START Records supplied

(* ===== verification/Vector.v ===== *)
(** libutils/VectorImpl.cpp and SharedBuffer.cpp: vectors that share their
    storage until one of them is changed, and sorted vectors.  The storage is
    kept in a heap of reference-counted buffers; a buffer is the list of its
    item slots, [None] for memory that holds no item.  The size of an item,
    the flags of its type and the value its constructor makes are parameters.
    [LOG_ALWAYS_FATAL] ends the program. *)

From S2P Require Import Prelude.

Local Open Scope Z_scope.

Definition OK : Z := 0.
Definition NO_MEMORY : Z := -12.
Definition BAD_VALUE : Z := -22.
Definition NAME_NOT_FOUND : Z := -2.
Definition BAD_INDEX : Z := -75.

Definition SIZE_MAX : Z := 2 ^ 64 - 1.
Definition sizeof_SharedBuffer : Z := 24.
Definition kMinVectorCapacity : Z := 4.

(** [__builtin_add_overflow], [__builtin_sub_overflow] and
    [__builtin_mul_overflow] where an overflow is fatal. *)
Definition checked (z : Z) : outcome Z :=
  if (0 <=? z) && (z <=? SIZE_MAX) then Done z else Crash AssertFailed.

Section vector.
Context {A : Type} (itemSize : Z) (trivial_ctor trivial_dtor trivial_copy : bool) (default : A).

(** * Shared buffers *)

Record SharedBuffer := mk_sb { mRefs : Z; mSize : Z; slots : list (option A) }.

Record heap := mk_heap { bufs : gmap Z SharedBuffer; hal : allocator }.

Definition sb_get (h : heap) (p : Z) : outcome SharedBuffer :=
  match bufs h !! p with Some sb => Done sb | None => Crash BadPointer end.
Definition sb_set (h : heap) (p : Z) (sb : SharedBuffer) : heap := mk_heap (<[p := sb]> (bufs h)) (hal h).
Definition set_refs (sb : SharedBuffer) (n : Z) : SharedBuffer := mk_sb n (mSize sb) (slots sb).
Definition set_slots (sb : SharedBuffer) (l : list (option A)) : SharedBuffer := mk_sb (mRefs sb) (mSize sb) l.

(** Number of items that fit into [size] bytes. *)
Definition items_in (size : Z) : nat := Z.to_nat (size / itemSize).
(* ===== verification/GenBitmap.v ===== *)
(** lib/ext2fs/gen_bitmap64.c and bitmaps.c: the bitmaps the rest of e2fsprogs
    uses.  A bitmap is a 32-bit or a 64-bit structure, told apart by its magic
    number; the numbers handed to a 64-bit block bitmap are blocks, of which
    [cluster_bits] bits are dropped.  The functions are written against the
    operations of a back end ([BitmapOps]) and proved against its laws
    ([BitmapLaws]). *)

From S2P Require Import Prelude Bitops Bitmap32 Bitmap64.

Local Open Scope Z_scope.

Definition EXT2_ET_CANT_USE_LEGACY_BITMAPS : Z := 2133571465.
Definition EXT2_ET_MAGIC_EXT2FS_FILSYS : Z := 2133571329.
Definition EXT2_FLAG_64BITS : Z := 0x20000.

(** The pointer [ext2fs_generic_bitmap]: null, or one of the two structures. *)
Inductive generic_bitmap (P : Type) :=
| GenNull
| Gen32 (b : bitmap32)
| Gen64 (b : bmap64 P).
Arguments GenNull {P}.
Arguments Gen32 {P}.
Arguments Gen64 {P}.

Definition gst (P : Type) : Type := generic_bitmap P * allocator.

(** The fields of the file system the functions read. *)
Record filsys := mk_fs {
  fs_magic : Z;
  fs_flags : Z;
  cluster_ratio_bits : Z;
  s_first_data_block : Z;
  s_blocks_count : Z;
  s_inodes_count : Z;
  s_clusters_per_group : Z;
  s_blocks_per_group : Z;
  s_inodes_per_group : Z;
  group_desc_count : Z }.

Definition EXT2FS_B2C (fs : filsys) (blk : Z) : Z := Z.shiftr blk (cluster_ratio_bits fs).
Definition EXT2FS_C2B (fs : filsys) (c : Z) : Z := Z.shiftl c (cluster_ratio_bits fs).
Definition EXT2FS_NUM_B2C (fs : filsys) (blks : Z) : Z :=
  Z.shiftr (u64 (blks + (2 ^ cluster_ratio_bits fs - 1))) (cluster_ratio_bits fs).

(** [arg & ~0xffffffffULL] *)
Definition beyond32 (arg : Z) : bool := negb (Z.land (u64 arg) (u64 (Z.lnot 0xffffffff)) =? 0).

Section generic.
Context {P : Type} `{BitmapOps P}.

(** The tests every function begins with: a null pointer, a 32-bit bitmap, a
    64-bit bitmap, or a structure with another magic number.  A magic number
    of the other kind would make the code take one structure for the other. *)
Definition dispatch {A} (g : generic_bitmap P) (null other : outcome A)
    (f32 : bitmap32 -> outcome A) (f64 : bmap64 P -> outcome A) : outcome A :=
  match g with
  | GenNull => null
  | Gen32 b =>
      if EXT2FS_IS_32_BITMAP (Bitmap32.magic b) then f32 b
      else if EXT2FS_IS_64_BITMAP (Bitmap32.magic b) then Crash BadPointer else other
  | Gen64 b =>
      if EXT2FS_IS_32_BITMAP (magic b) then Crash BadPointer
      else if EXT2FS_IS_64_BITMAP (magic b) then f64 b else other
  end.

(** ** Creation *)

(** [ext2fs_alloc_generic_bmap], once the back end is chosen: memory for the
    structure and the description, then the back end's own. *)
Definition ext2fs_alloc_generic_bmap (fs : filsys) (al : allocator) (mg st en re : Z) (descr : option string)
  : outcome (Z * gst P) :=
  let (p, al) := malloc al in
  match p with
  | None => Done (EXT2_ET_NO_MEMORY, (GenNull, al))
  | Some _ =>
      let base := if mg =? EXT2_ET_MAGIC_INODE_BITMAP64 then EXT2_ET_BAD_INODE_MARK
                  else if mg =? EXT2_ET_MAGIC_BLOCK_BITMAP64 then EXT2_ET_BAD_BLOCK_MARK
                  else EXT2_ET_BAD_GENERIC_MARK in
      let cb := if mg =? EXT2_ET_MAGIC_BLOCK_BITMAP64 then cluster_ratio_bits fs else 0 in
      let (d, al) := match descr with Some _ => malloc al | None => (Some 0, al) end in
      match d with
      | None => Done (EXT2_ET_NO_MEMORY, (GenNull, al))
      | Some _ =>
          let* (retval, (b, al)) := new_bmap (mk_bmap mg st en re cb descr base None, al) in
          if negb (retval =? 0) then Done (retval, (GenNull, al))
          else Done (0, (Gen64 b, al))
      end
  end.

Definition of_make32 (r : outcome (Z * option bitmap32 * allocator)) : outcome (Z * gst P) :=
  let* (retval, b, al) := r in
  Done (retval, (match b with Some b => Gen32 b | None => GenNull end, al)).

Definition ext2fs_allocate_inode_bitmap (fs : filsys) (al : allocator) (descr : option string)
  : outcome (Z * gst P) :=
  if negb (fs_magic fs =? EXT2_ET_MAGIC_EXT2FS_FILSYS) then Done (EXT2_ET_MAGIC_EXT2FS_FILSYS, (GenNull, al))
  else
    let st := 1 in
    let en := s_inodes_count fs in
    let re := u64 (s_inodes_per_group fs * group_desc_count fs) in
    if negb (Z.land (fs_flags fs) EXT2_FLAG_64BITS =? 0)
    then ext2fs_alloc_generic_bmap fs al EXT2_ET_MAGIC_INODE_BITMAP64 st en re descr
    else if (2 ^ 32 - 1 <? en) || (2 ^ 32 - 1 <? re)
    then Done (EXT2_ET_CANT_USE_LEGACY_BITMAPS, (GenNull, al))
    else of_make32 (ext2fs_make_generic_bitmap al EXT2_ET_MAGIC_INODE_BITMAP st en re descr None).

Definition ext2fs_allocate_block_bitmap (fs : filsys) (al : allocator) (descr : option string)
  : outcome (Z * gst P) :=
  if negb (fs_magic fs =? EXT2_ET_MAGIC_EXT2FS_FILSYS) then Done (EXT2_ET_MAGIC_EXT2FS_FILSYS, (GenNull, al))
  else
    let st := EXT2FS_B2C fs (s_first_data_block fs) in
    let en := EXT2FS_B2C fs (u64 (s_blocks_count fs - 1)) in
    let re := u64 (s_clusters_per_group fs * group_desc_count fs - 1 + st) in
    if negb (Z.land (fs_flags fs) EXT2_FLAG_64BITS =? 0)
    then ext2fs_alloc_generic_bmap fs al EXT2_ET_MAGIC_BLOCK_BITMAP64 st en re descr
    else if (2 ^ 32 - 1 <? en) || (2 ^ 32 - 1 <? re)
    then Done (EXT2_ET_CANT_USE_LEGACY_BITMAPS, (GenNull, al))
    else of_make32 (ext2fs_make_generic_bitmap al EXT2_ET_MAGIC_BLOCK_BITMAP st en re descr None).

Definition set_cluster_bits (b : bmap64 P) (cb : Z) : bmap64 P :=
  mk_bmap (magic b) (start b) (end_ b) (real_end b) cb (description b) (base_error_code b) (private b).

Definition ext2fs_allocate_subcluster_bitmap (fs : filsys) (al : allocator) (descr : option string)
  : outcome (Z * gst P) :=
  if negb (fs_magic fs =? EXT2_ET_MAGIC_EXT2FS_FILSYS) then Done (EXT2_ET_MAGIC_EXT2FS_FILSYS, (GenNull, al))
  else if cluster_ratio_bits fs =? 0 then ext2fs_allocate_block_bitmap fs al descr
  else if Z.land (fs_flags fs) EXT2_FLAG_64BITS =? 0 then Done (EXT2_ET_CANT_USE_LEGACY_BITMAPS, (GenNull, al))
  else
    let st := s_first_data_block fs in
    let en := u64 (s_blocks_count fs - 1) in
    let re := u64 (s_blocks_per_group fs * group_desc_count fs - 1 + st) in
    let* (retval, (g, al)) := ext2fs_alloc_generic_bmap fs al EXT2_ET_MAGIC_BLOCK_BITMAP64 st en re descr in
    if negb (retval =? 0) then Done (retval, (GenNull, al))
    else match g with
         | Gen64 b => Done (0, (Gen64 (set_cluster_bits b 0), al))
         | _ => Crash BadPointer
         end.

END Records supplied

- What the task requires -
Whenever the string "verification" turns up in a line above, copy that line out.

- Exercise output -
(* ===== verification/Vector.v ===== *)
(* ===== verification/GenBitmap.v ===== *)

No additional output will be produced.